Stored data
(* ===== verification/Events.v ===== *)
(** * Publishing audit entries

    [internal/events/events.go]: what a committed entry looks like on the events channel, what a
    subscriber makes of it, and the control channel.  Redis itself is a function from a channel
    and a message to the error it answers with, and, on the reading side, the sequence of messages
    it delivers. *)

From S2P Require Import Prelude Utf8 GoText GoTime GoParse GoJson GoJsonRound GoStruct Canonical Model.

(** ** An entry as JSON *)

(** [time.Time] in JSON: only years RFC 3339 can write.  A time in a message is read from the
    value of its string. *)
Definition time_json (t : Z) : option string :=
  if decide (rfc_year t) then Some (json_quote true (rfc3339_nano t)) else None.

Definition as_time (v : gval) : option Z :=
  match v with VString s => parse_rfc3339 s | _ => None end.

Definition get_time := get as_time zero_time.

(** The fields of [model.AuditEntry]. *)
Definition entry_fields (e : AuditEntry) : option (list (string * string)) :=
  time ← time_json (e_Timestamp e);
  payload ← marshal (VObject (e_Payload e));
  Some [("id", json_quote true (e_ID e)); ("request_id", json_quote true (e_RequestID e));
        ("timestamp", time); ("kind", json_quote true (e_Kind e)); ("payload", payload);
        ("prev_hash", json_quote true (e_PrevHash e)); ("hash", json_quote true (e_Hash e))].

(** [json.Marshal(entry)] *)
Definition entry_json (e : AuditEntry) : option string := enc_struct <$> entry_fields e.

(** [json.Unmarshal(_, &entry)]: the payload's numbers become floats. *)
Definition decode_entry (v : gval) : option AuditEntry :=
  as_struct (fun m =>
    id ← get_string "id" m;
    request ← get_string "request_id" m;
    time ← get_time "timestamp" m;
    kind ← get_string "kind" m;
    payload ← get as_any_map [] "payload" m;
    prev ← get_string "prev_hash" m;
    hash ← get_string "hash" m;
    Some (Entry id request time kind payload prev hash)) v.

(** ** Publishing *)

Definition ControlChannelSuffix : string := ":control".

Section Publisher.
(** [client.Publish]: the error, if any. *)
Context (send : string -> string -> option string).

Definition Publish (channel : string) (entry : AuditEntry) : result unit :=
  match entry_json entry with
  | None => Err "events: marshal entry"
  | Some payload =>
      match send channel payload with
      | Some m => Err ("events: publish: " +:+ m)
      | None => Ok tt
      end
  end.

Definition Notify (channel kind : string) : result unit :=
  match send (channel +:+ ControlChannelSuffix) kind with
  | Some m => Err ("events: notify " +:+ kind +:+ ": " +:+ m)
  | None => Ok tt
  end.
End Publisher.

(** ** Subscribing *)

Definition buffer_of (buffer : Z) : Z := if buffer <=? 0 then 256 else buffer.

(** One message, with what the subscriber has not taken yet. *)
Definition deliver (buffer : Z) (out : list AuditEntry) (payload : string) : list AuditEntry :=
  match unmarshal payload ≫= decode_entry with
  | None => out
  | Some entry => if Z.of_nat (List.length out) <? buffer_of buffer then out ++ [entry] else out
  end.

Definition control_buffer : Z := 8.

Definition deliver_control (out : list string) (payload : string) : list string :=
  if Z.of_nat (List.length out) <? control_buffer then out ++ [payload] else out.

(** ** Lemmas *)

Definition ascii_str (s : string) : bool := sall (fun c => bval c <? 128) s.

Lemma ascii_valid s : ascii_str s = true -> valid_utf8 s = true.
Proof.
  induction s as [|c s IH]; [done|]. unfold ascii_str. cbn [sall]. intros [Hc Hs]%andb_prop.
  assert (String c s = encode_rune (bval c) +:+ s) as ->.
  { pose proof (bval_bound c). apply Z.ltb_lt in Hc. unfold encode_rune.
    assert (valid_rune (bval c) = true) as -> by (apply valid_rune_intro; lia).
    rewrite (proj2 (Z.ltb_lt _ _)) by lia. unfold byte_str, str1. cbn [String.append]. by rewrite bof_bval. }
  rewrite valid_utf8_encode. by apply IH.
Qed.

Lemma digits_ascii s : sall is_digit s = true -> ascii_str s = true.
Proof. apply sall_impl. unfold is_digit. intros c Hc. bsimp. apply Z.ltb_lt. lia. Qed.

Lemma ascii_app s t : ascii_str (s +:+ t) = ascii_str s && ascii_str t.
Proof. apply sall_app. Qed.

Lemma frac_str_ascii n : ascii_str (frac_str 9 n) = true.
Proof.
  unfold frac_str. destruct (frac_kept 9 n) as (l & k & E1 & -> & _).
  pose proof (fixed_dec_digits 9 n) as Hd.
  rewrite <- (sconcat_schars (fixed_dec 9 n)), E1, map_app, sconcat_app, sall_app in Hd.
  apply andb_prop in Hd as [Hd _]. destruct l as [|c l]; [done|].
  unfold ascii_str. cbn [sall]. change (bval "." <? 128) with true. cbn [andb]. by apply digits_ascii.
Qed.

Lemma rfc3339_nano_ascii t : rfc_year t -> ascii_str (rfc3339_nano t) = true.
Proof.
  intros Ht. unfold rfc3339_nano, date_str, clock_str. unfold rfc_year, year_of in Ht.
  destruct (civil (days_of t)) as [[y m] d]. cbn [fst] in Ht. rewrite year_str_fixed by done.
  cbv zeta. rewrite !ascii_app, !(digits_ascii (fixed_dec _ _)) by apply fixed_dec_digits.
  by rewrite frac_str_ascii.
Qed.

(** A struct reads back as the object of its fields. *)
Lemma reads_struct d es ns :
  1 <= d -> Forall2 (same_keys (fun e n => reads (d - 1) e n /\ good_head e)) es ns ->
  reads d (enc_struct es) (VObject (foldl (fun acc p => assoc_set (fix_utf8 p.1) p.2 acc) [] ns))
  /\ good_head (enc_struct es).
Proof.
  intros Hd He. split; [|unfold enc_struct; by do 2 eexists].
  intros f rest Hf Hr. unfold enc_struct in *. fold (member_str true) in *.
  cbn [String.append] in *. rewrite app_assoc_str. cbn [String.append].
  cbn [String.length] in Hf. rewrite length_app_str in Hf. simpl (String.length "}") in Hf.
  destruct f as [|f]; [lia|]. cbn [parse_value].
  change (Ascii.eqb "{" dquote) with false. change (Ascii.eqb "{" "[") with false.
  change (Ascii.eqb "{" "{") with true. cbv iota. destruct (Z.leb_spec d 0); [lia|].
  destruct es as [|e es']; inversion He as [|? n ? ns' Hx Hes]; subst; [done|].
  assert (good_head (join "," (map (member_str true) (e :: es')))) as Hg.
  { cbn [map]. apply good_head_join, good_head_app, json_quote_head. }
  rewrite skip_ws_good by done.
  rewrite parse_members_join with (ns := n :: ns') by first [done | by constructor | lia].
  destruct Hg as (c & t & E & _ & _ & Hc). rewrite E.
  cbn [String.append]. by destruct (Ascii.eqb_spec c "}").
Qed.

Lemma unmarshal_reads e n : reads max_depth e n -> good_head e -> unmarshal e = Some n.
Proof.
  intros Hr Hg. unfold unmarshal. pose proof (skip_ws_good e EmptyString Hg) as Hs.
  rewrite app_nil_str in Hs. rewrite Hs. specialize (Hr (S (String.length e)) EmptyString).
  rewrite app_nil_str in Hr. rewrite Hr by (done || lia). done.
Qed.

Lemma reads_valid d s : valid_utf8 s = true ->
  reads d (json_quote true s) (VString s) /\ good_head (json_quote true s).
Proof.
  intros Hs. split; [|apply json_quote_head]. rewrite <- (fix_utf8_valid s Hs) at 2. apply reads_string.
Qed.

(** The strings of an entry are text. *)
Record texts_ok (e : AuditEntry) : Prop := {
  tx_id : valid_utf8 (e_ID e) = true;
  tx_request : valid_utf8 (e_RequestID e) = true;
  tx_kind : valid_utf8 (e_Kind e) = true;
  tx_prev : valid_utf8 (e_PrevHash e) = true;
  tx_hash : valid_utf8 (e_Hash e) = true
}.

Definition normal_of (p : gobj) : gobj := match norm (VObject p) with VObject q => q | _ => [] end.

Lemma norm_object p : norm (VObject p) = VObject (normal_of p).
Proof. done. Qed.

Lemma entry_reads e payload :
  texts_ok e -> rfc_year (e_Timestamp e) -> marshal (VObject (e_Payload e)) = Some payload ->
  depth (VObject (e_Payload e)) < max_depth ->
  exists s, entry_json e = Some s /\
    unmarshal s ≫= decode_entry
    = (fun p => Entry (e_ID e) (e_RequestID e) (e_Timestamp e) (e_Kind e) p (e_PrevHash e) (e_Hash e))
        <$> as_any_map (VObject (normal_of (e_Payload e))).
Proof.
  intros [T1 T2 T3 T4 T5] Ht Hp Hd. unfold entry_json, entry_fields, time_json.
  rewrite decide_True by done. cbn [mbind option_bind]. rewrite Hp. cbn [mbind option_bind fmap option_fmap option_map].
  eexists. split; [done|].
  set (ns := [("id", VString (e_ID e)); ("request_id", VString (e_RequestID e));
    ("timestamp", VString (rfc3339_nano (e_Timestamp e))); ("kind", VString (e_Kind e));
    ("payload", norm (VObject (e_Payload e))); ("prev_hash", VString (e_PrevHash e));
    ("hash", VString (e_Hash e))] : gobj).
  match goal with |- unmarshal (enc_struct ?es) ≫= _ = _ =>
    destruct (reads_struct max_depth es ns) as [Hr Hg] end; [done| |].
  { pose proof (encode_reads true _ _ (max_depth - 1) Hp ltac:(lia)) as Hpay.
    pose proof (reads_valid (max_depth - 1) _ (ascii_valid _ (rfc3339_nano_ascii _ Ht))) as Htime.
    subst ns. repeat (apply List.Forall2_cons; [split; [done|]; first [by apply reads_valid|done]|]).
    by apply List.Forall2_nil. }
  rewrite (unmarshal_reads _ _ Hr Hg). cbn [mbind option_bind].
  assert (foldl (fun acc (p : string * gval) => assoc_set (fix_utf8 p.1) p.2 acc) [] ns = ns) as -> by reflexivity.
  unfold decode_entry. cbn [as_struct].
  change (get_string "id" ns) with (Some (e_ID e)). change (get_string "request_id" ns) with (Some (e_RequestID e)).
  change (get_time "timestamp" ns) with (parse_rfc3339 (rfc3339_nano (e_Timestamp e))).
  rewrite (parse_rfc3339_nano _ Ht).
  change (get_string "kind" ns) with (Some (e_Kind e)). change (get_string "prev_hash" ns) with (Some (e_PrevHash e)).
  change (get_string "hash" ns) with (Some (e_Hash e)).
  change (get as_any_map [] "payload" ns) with (as_any_map (norm (VObject (e_Payload e)))).
  rewrite norm_object. cbn [mbind option_bind]. by destruct (as_any_map _).
Qed.

Lemma normal_encodes v : normal v -> is_Some (marshal v).
Proof.
  unfold marshal. induction v using gval_ind; intros Hn;
    inversion Hn as [| |? Hs|? Hv|? Hl|? Hnd Hm]; subst; cbn [encode]; try by eexists.
  - unfold number_lit. destruct (String.eqb l EmptyString); [by eexists|]. rewrite Hv. by eexists.
  - assert (is_Some (mapM (encode true) l)) as [es ->]; [|by eexists].
    apply mapM_is_Some_2. clear Hn. induction Hl as [|v l Hv _ IH]; constructor;
      apply list.Forall_cons in H as [H1 H2]; auto.
  - apply encode_members. clear Hn Hnd. induction Hm as [|[k v] m [_ Hv] _ IH]; constructor;
      apply list.Forall_cons in H as [H1 H2]; [by apply H1|by apply IH].
Qed.

(** ** Properties *)

(** C35: What a committed entry looks like to whoever is watching.  The message published for an
    entry with text fields, a timestamp RFC 3339 can write and a payload as the store keeps it
    reads back, on any subscription with room for it, as an entry with the same id, request,
    instant, kind and hashes, and the same payload up to the order of its keys and to numbers
    becoming floats; it is left out only when the subscriber is behind or a number has no float. *)
Theorem event_roundtrip e buffer out :
  texts_ok e -> rfc_year (e_Timestamp e) -> normal_payload (e_Payload e) ->
  depth (VObject (e_Payload e)) < max_depth ->
  exists s q, entry_json e = Some s /\
    (forall send channel, send channel s = None -> Publish send channel e = Ok tt) /\
    geq (VObject q) (VObject (e_Payload e)) /\
    deliver buffer out s =
      match as_any_map (VObject q) with
      | Some p =>
          if Z.of_nat (List.length out) <? buffer_of buffer
          then out ++ [Entry (e_ID e) (e_RequestID e) (e_Timestamp e) (e_Kind e) p (e_PrevHash e) (e_Hash e)]
          else out
      | None => out
      end.
Proof.
  intros Ht Hy [Hn _] Hd. destruct (normal_encodes _ Hn) as [payload Hp].
  destruct (entry_reads e payload Ht Hy Hp Hd) as (s & Hs & Hr).
  exists s, (normal_of (e_Payload e)). split; [done|]. split; [|split].
  - intros send channel E. unfold Publish. by rewrite Hs, E.
  - rewrite <- norm_object. by apply normal_norm.
  - unfold deliver. rewrite Hr. by destruct (as_any_map _).
Qed.

(** ** A run *)

Definition sample_event : AuditEntry :=
  Seal (Entry "7f1c" "r-1" (1700000000 * second + 120) KindTraffic
    [("verdict", VString "block"); ("decision_ms", VNumber "1.5")] EmptyString EmptyString) EmptyString.

Example sample_delivered :
  (fun s => deliver 0 [] s) <$> entry_json sample_event
  = Some [Entry "7f1c" "r-1" (1700000000 * second + 120) KindTraffic
      [("decision_ms", VFloat (S754_finite false 6755399441055744 (-52))); ("verdict", VString "block")]
      GenesisHash (e_Hash sample_event)].
Proof. vm_compute. reflexivity. Qed.

Lemma event_roundtrip_witness : exists s q, entry_json sample_event = Some s /\
  geq (VObject q) (VObject (e_Payload sample_event)).
Proof.
  destruct (event_roundtrip sample_event 0 []) as (s & q & H1 & _ & H3 & _).
  - split; vm_compute; reflexivity.
  - vm_compute. split; [discriminate|reflexivity].
  - split; [|vm_compute; discriminate]. apply normal_object.
    + repeat (apply list.NoDup_cons; split;
        [cbn; rewrite ?elem_of_cons, ?elem_of_nil; intuition congruence|]). apply NoDup_nil_2.
    + repeat (apply List.Forall_cons; [split; [vm_compute; reflexivity|]|]); [| |apply List.Forall_nil];
        constructor; vm_compute; reflexivity.
  - vm_compute. reflexivity.
  - exists s, q. by split.
Defined.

— Exercise goal —
After locating the line with "match send (channel" above, return that line and every later line through the one with "intros Ht. unfold", word for word and with nothing else.

— Written solution —
  match send (channel +:+ ControlChannelSuffix) kind with
  | Some m => Err ("events: notify " +:+ kind +:+ ": " +:+ m)
  | None => Ok tt
  end.
End Publisher.

(** ** Subscribing *)

Definition buffer_of (buffer : Z) : Z := if buffer <=? 0 then 256 else buffer.

(** One message, with what the subscriber has not taken yet. *)
Definition deliver (buffer : Z) (out : list AuditEntry) (payload : string) : list AuditEntry :=
  match unmarshal payload ≫= decode_entry with
  | None => out
  | Some entry => if Z.of_nat (List.length out) <? buffer_of buffer then out ++ [entry] else out
  end.

Definition control_buffer : Z := 8.

Definition deliver_control (out : list string) (payload : string) : list string :=
  if Z.of_nat (List.length out) <? control_buffer then out ++ [payload] else out.

(** ** Lemmas *)

Definition ascii_str (s : string) : bool := sall (fun c => bval c <? 128) s.

Lemma ascii_valid s : ascii_str s = true -> valid_utf8 s = true.
Proof.
  induction s as [|c s IH]; [done|]. unfold ascii_str. cbn [sall]. intros [Hc Hs]%andb_prop.
  assert (String c s = encode_rune (bval c) +:+ s) as ->.
  { pose proof (bval_bound c). apply Z.ltb_lt in Hc. unfold encode_rune.
    assert (valid_rune (bval c) = true) as -> by (apply valid_rune_intro; lia).
    rewrite (proj2 (Z.ltb_lt _ _)) by lia. unfold byte_str, str1. cbn [String.append]. by rewrite bof_bval. }
  rewrite valid_utf8_encode. by apply IH.
Qed.

Lemma digits_ascii s : sall is_digit s = true -> ascii_str s = true.
Proof. apply sall_impl. unfold is_digit. intros c Hc. bsimp. apply Z.ltb_lt. lia. Qed.

Lemma ascii_app s t : ascii_str (s +:+ t) = ascii_str s && ascii_str t.
Proof. apply sall_app. Qed.

Lemma frac_str_ascii n : ascii_str (frac_str 9 n) = true.
Proof.
  unfold frac_str. destruct (frac_kept 9 n) as (l & k & E1 & -> & _).
  pose proof (fixed_dec_digits 9 n) as Hd.
  rewrite <- (sconcat_schars (fixed_dec 9 n)), E1, map_app, sconcat_app, sall_app in Hd.
  apply andb_prop in Hd as [Hd _]. destruct l as [|c l]; [done|].
  unfold ascii_str. cbn [sall]. change (bval "." <? 128) with true. cbn [andb]. by apply digits_ascii.
Qed.

Lemma rfc3339_nano_ascii t : rfc_year t -> ascii_str (rfc3339_nano t) = true.
Proof.
  intros Ht. unfold rfc3339_nano, date_str, clock_str. unfold rfc_year, year_of in Ht.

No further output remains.